As Mac explained, truffles only grow a few months out of the year and require specific conditions to flourish, such as cool winters, damp springs, and hot summers with moderate rain. It can take up to seven years for a truffle to mature. No wonder why they rely on their sheep for most of their income…
The night before we arrived, it had snowed at a slightly higher elevation, and the morning was cold and blustery—39 degrees with the wind-chill factor bringing it down to 30. When we went on the hunt, we were invited to stay in the truck and keep warm if we preferred, but what fun would that have been?

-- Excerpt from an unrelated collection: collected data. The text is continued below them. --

Definition endpoint_live (endpoint : string) (wall : time) (d : DeploymentRow) : bool :=
  bool_decide (d_endpoint d = endpoint) &&
  (bool_decide (d_state d = "applying") || (bool_decide (d_state d = "planned") && (d_expires d >? wall))).

Section schedule.
Context (LL : string -> option Location).

(** Whether the window open now has no run, and its start. *)
Definition open_at (now : time) (db : DB) (p : UpdatePolicy) : bool * time :=
  match policyOccurrence LL p now with
  | Some (start, _, true) => if policyRan (p_id (up_row p)) start db then (false, zero_time) else (true, start)
  | _ => (false, zero_time)
  end.

(** Whether the last window ended after the policy's last change without a run, and its start. *)
Definition missed_at (now : time) (db : DB) (p : UpdatePolicy) : bool * time :=
  match previousOccurrence LL p now with
  | Some (start, end_) =>
      if (end_ >? p_updated (up_row p)) && negb (policyRan (p_id (up_row p)) start db)
      then (true, start) else (false, zero_time)
  | None => (false, zero_time)
  end.

(** One pass of the loop over the active policies. *)
Definition schedule_one (now wall : time) (db : DB) (p : UpdatePolicy) : ScheduledPolicy :=
  let endpoint := instance_endpoint db (p_app (up_row p)) in
  let open := open_at now db p in
  let missed := missed_at now db p in
  mkScheduled p endpoint
    (open.1 && nonempty endpoint && (count (endpoint_live endpoint wall) (deployments db) >? 0))
    open.1 open.2 missed.1 missed.2.
Definition MarkRollbackOutcome (deployment outcome detail : string) (now : time) (db : DB) : res StoreErr unit * DB :=
  if bool_decide (outcome ∈ [RollbackApplied; RollbackIneligible; RollbackFailed])
  then commit (markRollbackOutcome deployment outcome detail now) db
  else (Fail ErrInvalid, db).

(** The state of a validation's rollback deployment, "" when the row is gone. *)
Definition rollback_state (db : DB) (v : ValidationRow) : string :=
  match v_rollback v with Some r => default "" (d_state <$> deployments db !! r) | None => "" end.
Definition named_undecided (v : ValidationRow) : bool := bool_decide (is_Some (v_rollback v)) && undecided v.
Definition rollback_in_flight (db : DB) (now : time) (v : ValidationRow) : bool :=
  bool_decide (rollback_state db v = "applying") ||
  (bool_decide (rollback_state db v = "planned") &&
   match v_rollback v with Some r => match deployments db !! r with Some d => d_expires d >? now | None => false end | None => false end).
Definition succeeded (db : DB) (v : ValidationRow) : bool :=
  named_undecided v && bool_decide (rollback_state db v = "succeeded").
Definition interrupted (db : DB) (now : time) (v : ValidationRow) : bool :=
  named_undecided v && negb (bool_decide (rollback_state db v = "succeeded")) && negb (rollback_in_flight db now v).

Definition validationIDs (p : DB -> ValidationRow -> bool) : tx (list string) :=
  gets (fun db => map v_id (select_by v_started v_id (p db) (validations db))).

Definition decideNamedRollbacks (now : time) : tx unit :=
  applied ← validationIDs succeeded;
  _ ← tx_iter (fun id => markRollbackOutcome id RollbackApplied "" now) applied;
  failed ← validationIDs (fun db => interrupted db now);
  tx_iter (fun id => markRollbackOutcome id RollbackFailed RollbackInterrupted now) failed.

I hadn’t gone all the way to Umbria and up a steep and (scarily) windy road to Pettino just to sit in a truck! I bundled up in everything I had: A long sleeve shirt, puffy vest, puffy down jacket, rain jacket, gloves, thick socks, and waterproof shoes. The gloves didn’t cut it; I still got a Raynaud’s attack. (Note to self: Don’t forget the Hot Hands when I go to Iceland!)
Never mind the cold; the hunt was on!
Setters and Springer Spaniels are often used as truffle-hunting dogs. I followed the Italian Pointer that was on this hunt. Actually, mutts make better hunters, so the dogs were mixes. They train the dogs by putting truffles in Kinder Surprise plastic eggs with holes poked in them. This way, they can smell the truffles but won’t bite them.

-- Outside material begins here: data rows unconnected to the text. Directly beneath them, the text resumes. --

(* ===== verification/ImageChecks.v ===== *)
(** * Update checks (internal/store/image_checks.go)

    What each mapped service runs compared with what its registry serves: the local digest, the
    registry's answer, and the cached rows, written only when the mapping, the head and the
    containers are what they were when the check began. *)
From Stdlib Require Import ZArith QArith Lia Ascii String.
From stdpp Require Import base gmap strings list sorting.
From S2P Require Import Prelude Text Permissions Inspection Frame Inventory Clamp Reference KubeNames Spec Store TenantAccess Commands Direct.
From S2P Require Import Applications Registries Preflight Adoption Deployments Apply Planning.

#[local] Open Scope Z_scope.

Record UpdateCheck := mkUpdateCheck { uc_instance : string; uc_mapping : Z; uc_services : list ImageCheck; uc_checked : list time }.

(** ** Local digests *)

(** The digest of [name@digest] when it names exactly [ref]'s repository. *)
Definition digest_for (ref : Reference) (pinned : string) : option string :=
  match cut_at "@" pinned with
  | Some (name, digest) =>
      match ParseReference name with
      | Some p => if bool_decide (rf_host p = rf_host ref) && bool_decide (rf_repository p = rf_repository ref) && validSHA256 digest
                  then Some digest else None
      | None => None
      end
  | None => None
  end.
Fixpoint local_loop (ref : Reference) (found : string) (l : list string) : string :=
  match l with
  | [] => found
  | d :: l' =>
      match digest_for ref d with
      | Some digest => if nonempty found then "" else local_loop ref digest l'
      | None => local_loop ref found l'
      end
  end.
Definition localRepoDigest (im : Image) (ref : Reference) : string := local_loop ref "" (im_digests im).

Definition workload_of (m : ApplicationMapping) (name : string) (w : Workload) : bool :=
  bool_decide (wl_kind w = "Deployment") && bool_decide (wl_namespace w = am_namespace m) && bool_decide (wl_name w = name)
  && bool_decide (wl_instance w = am_instance m).
Definition workloadDigest (snapshot : Snapshot) (m : ApplicationMapping) (name : string) (ref : Reference) : string :=
  match sn_kubernetes snapshot with
  | Some k =>
      default "" (head (omap (fun w => if workload_of m name w then match wl_images w with [i] => digest_for ref i | _ => None end else None)
                         (ki_workloads k)))
  | None => ""
  end.

(** ** The rows *)

Definition imageVerdicts : list string := ["current"; "update_available"; "pinned"; "unknown_local"; "registry_error"].
Definition insert_image_check (instance service : string) (c : ImageCheck) (now : time) : tx unit :=
  free ← gets (fun db => bool_decide (image_checks db !! (instance, service) = None));
  _ ← ensure free ErrUnique;
  known ← gets (fun db => bool_decide (is_Some (instances db !! instance)));
  _ ← ensure (known && bool_decide (chk_verdict c ∈ imageVerdicts)) ErrConstraint;
  modify (fun db => set_image_checks (<[(instance, service) := mkImageCheck (chk_reference c) (chk_local c) (chk_remote c) (chk_verdict c)
                                                                 (chk_detail c) now]> (image_checks db)) db).
Definition read_check (kc : string * ImageCheckRow) : ImageCheck :=
  mkCheck kc.1 (ic_reference kc.2) (ic_local kc.2) (ic_remote kc.2) (ic_verdict kc.2) (ic_detail kc.2).
Definition checks_of (instance : string) (db : DB) : list (string * ImageCheckRow) :=
  merge_sort by_first (map (fun kc => (kc.1.2, kc.2)) (List.filter (fun kc => bool_decide (kc.1.1 = instance)) (map_to_list (image_checks db)))).

Section checks.
Context (Marshal : ApplicationSpec -> string) (Unmarshal : string -> option ApplicationSpec) (sum_hex : string -> string)
  (UnmarshalValues : string -> option (gmap string string)) (DeriveKey : string -> string -> string)
  (DecryptAESGCM : string -> string -> option string) (uuid_parse : string -> option string).
Context (preview_digest : AdoptionPreview -> string) (allowPrivileged : bool).

Definition ReadImageChecks (a : TenantAccess) (app : string) (now : time) (fresh : string) (db : DB) : res StoreErr UpdateCheck * DB :=
  match uuid_parse app with
  | Some app =>
      if negb (nonempty (EnvironmentID a)) then (Fail ErrInvalid, db)
      else readTenant a ApplicationRead (gets (fun db =>
        match instance_of a app db with
        | Some (id, i) => let rows := checks_of id db in mkUpdateCheck id (i_mapping i) (map read_check rows) (map (fun kc => ic_checked kc.2) rows)
        | None => mkUpdateCheck "" 0 [] []
        end)) now fresh db
  | None => (Fail ErrInvalid, db)
  end.

(** Authorizes [action] on an application in scope, auditing a denial on the application. *)
Definition checkApplication (a : TenantAccess) (action : Action) (app suffix : string) (now : time) (fresh : string) (db : DB) : res StoreErr unit * DB :=
  match uuid_parse app with
  | Some app =>
      if negb (nonempty (EnvironmentID a)) then (Fail ErrInvalid, db)
      else run a action (mkNotes (Some (app +:+ suffix)) None) false
             (lift (row ← gets (app_of a app); _ ← one row ErrNotFound; mret tt)) now fresh db
  | None => (Fail ErrInvalid, db)
  end.
Definition CheckImageUpdateAccess (a : TenantAccess) (app : string) := checkApplication a ApplicationDeploy app "/updates".
Definition CheckApplicationAccess (a : TenantAccess) (action : Action) (app : string) := checkApplication a action app "".

(** One service's work: a verdict already set means no registry call. *)
Definition check_work (a : TenantAccess) (m : ApplicationMapping) (spec : ApplicationSpec) (snapshot : Snapshot) (anonymous privateAllowed : bool) (key : string)
    (s : ApplicationService) : tx (option imageCheckWork) :=
  let kube := bool_decide (am_runtime m = RuntimeKubernetes) in
  let container := am_bindings m !! as_name s in
  let image := match List.find (fun c => bool_decide (ct_id c = default "" container)) (rev (sn_containers snapshot)) with
               | Some c => List.find (fun im => bool_decide (im_id im = ct_image_id c)) (rev (sn_images snapshot))
               | None => List.find (fun im => bool_decide (im_id im = "")) (rev (sn_images snapshot))
               end in
  let row := mkCheck (as_name s) (as_image s) in
  if bool_decide (container = None) && negb kube then mret None
  else match ParseReference (as_image s) with
       | None => mret (Some (mkWork None None false (row "" "" "registry_error" "unavailable")))
       | Some ref =>
           if nonempty (rf_digest ref) then mret (Some (mkWork (Some ref) None false (row "" "" "pinned" "")))
           else
             let local := if kube then workloadDigest snapshot m
                                         (default "" (KubernetesNames sum_hex (pv_project (am_preview m)) (serviceNames spec) !! as_name s)) ref
                          else match image with Some im => localRepoDigest im ref | None => "" end in
             if bool_decide (local = "") then mret (Some (mkWork (Some ref) None false (row "" "" "unknown_local" "")))
             else
               entry ← or_missing (registryFor DeriveKey DecryptAESGCM (OrganizationID a) (rf_host ref) key);
               mret (Some (match entry with
                           | Some (r, cred) => mkWork (Some ref) cred (re_private r && privateAllowed) (row local "" "" "")
                           | None => if anonymous then mkWork (Some ref) None false (row local "" "" "")
                                     else mkWork (Some ref) None false (row local "" "registry_error" "not_configured")
                           end))
       end.

Definition check_read (a : TenantAccess) (app : string) (key : string) (privateAllowed : bool) (now : time)
    : tx (list imageCheckWork * string * Z * string) :=
  m0 ← applicationMapping Marshal Unmarshal sum_hex preview_digest a app now;
  _ ← ensure (1 <=? am_version m0) ErrMappingRequired;
  pmssd ← preflight Marshal Unmarshal sum_hex preview_digest allowPrivileged a app 0 ∅ now;
  let '(_, m, spec, snapshot, _) := pmssd in
  anonymous ← anonymousPull (OrganizationID a);
  work ← tx_map (check_work a m spec snapshot anonymous privateAllowed key) (sp_services spec);
  mret (omap (fun w => w) work, am_instance m, am_version m,
        imageCheckStateOf (am_version m) (pv_revision (am_preview m)) (container_images (pv_containers (am_preview m)))).

Definition check_write (a : TenantAccess) (app instance state : string) (work : list imageCheckWork) (cancelled : bool) (now : time) : tx unit :=
  _ ← ensure (negb cancelled) ErrCanceled;
  _ ← lockApplication a app;
  current ← imageCheckState a app instance;
  _ ← ensure (bool_decide (current = state)) ErrAdoptionChanged;
  _ ← clearImageChecks instance;
  tx_iter (fun w => insert_image_check instance (chk_service (w_row w)) (w_row w) now) work.

Definition verdicts (verdict : string) (work : list imageCheckWork) : Z :=
  llen (List.filter (fun w => bool_decide (chk_verdict (w_row w) = verdict)) work).
Definition CheckImageUpdates (a : TenantAccess) (app : string) (resolver : option Resolver) (key : string) (privateAllowed : bool)
    (now later : time) (meanwhile : DB -> DB) (cancelled : bool) (fresh : string) (db : DB) : res StoreErr UpdateCheck * DB :=
  match uuid_parse app, resolver with
  | Some app, Some resolver =>
      if negb (nonempty (EnvironmentID a)) || negb (len key =? 32) then (Fail ErrInvalid, db)
      else
        let target := app +:+ "/updates" in
        match run a ApplicationDeploy (mkNotes (Some target) None) false (lift (check_read a app key privateAllowed now)) now fresh db with
        | (Fail e, db') => (Fail e, db')
        | (Ok (work, instance, version, state), db') =>
            let work := resolveImageChecks resolver work in
            let at_ := microseconds later in
            let details := "services=" +:+ Itoa (llen work) +:+ " updates=" +:+ Itoa (verdicts "update_available" work)
                           +:+ " errors=" +:+ Itoa (verdicts "registry_error" work) in
            match run a ApplicationDeploy (mkNotes (Some target) (Some details)) true
                    (lift (check_write a app instance state work cancelled at_)) later fresh (meanwhile db') with
            | (Ok _, db'') => (Ok (mkUpdateCheck instance version (map w_row work) (map (fun _ => at_) work)), db'')
            | (Fail e, db'') => (Fail e, db'')
            end
        end
  | _, _ => (Fail ErrInvalid, db)
  end.
End checks.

Purchasing a trained truffle hunting dog can run you as much as $6,000 (averaging $3-4,000), so they trained their 22 dogs themselves. Ten of the dogs go with the sheep each day, and a couple of their dogs are just lazy and hang out around the property.
Since the working dogs are quite active, they need a high-protein diet. Francesca gives them the whey from the cheese she makes, for that good protein hit.
Out on the hunt, it was wild watching the dogs in action. It was a very hilly area, so trying to keep up with them was challenging, but it didn’t stop me! I got a pretty good workout trying to follow the dogs, so I could capture them in action. The funniest part was watching their excitement when they found a truffle, knowing that after they gave it up, they would get a treat. Those dogs were ALL about the treats! They live for a handout and a pat on the head.
Here they are in action:

After the hunt, we returned to the farm for a delicious spread—everything homemade– of fresh-baked bread, prosciutto, pecorino cheese, eggs with shaved black truffles, wine, and then another delicious cake. It was all prepared and served by Francesca and the truffle hunters, while we gathered around to nibble on whatever was ready and passed around. Their dogs (the lazy ones) just loved getting in on the action, hoping for either a handout or to be petted. One of them was a bit better behaved, though; he just watched from the doorway, hoping somebody would notice:

As we said our goodbyes, I gave Mac some of my photo notecards, and Bruce gave Francesca a pair of his fused glass earrings, which she promptly put on and modeled:

This was a day to remember! Upon reflection, this was one of the highlights of the entire trip. It was an authentically Italian— specifically Umbrian—experience. We left with what we knew would be fond memories for years to come.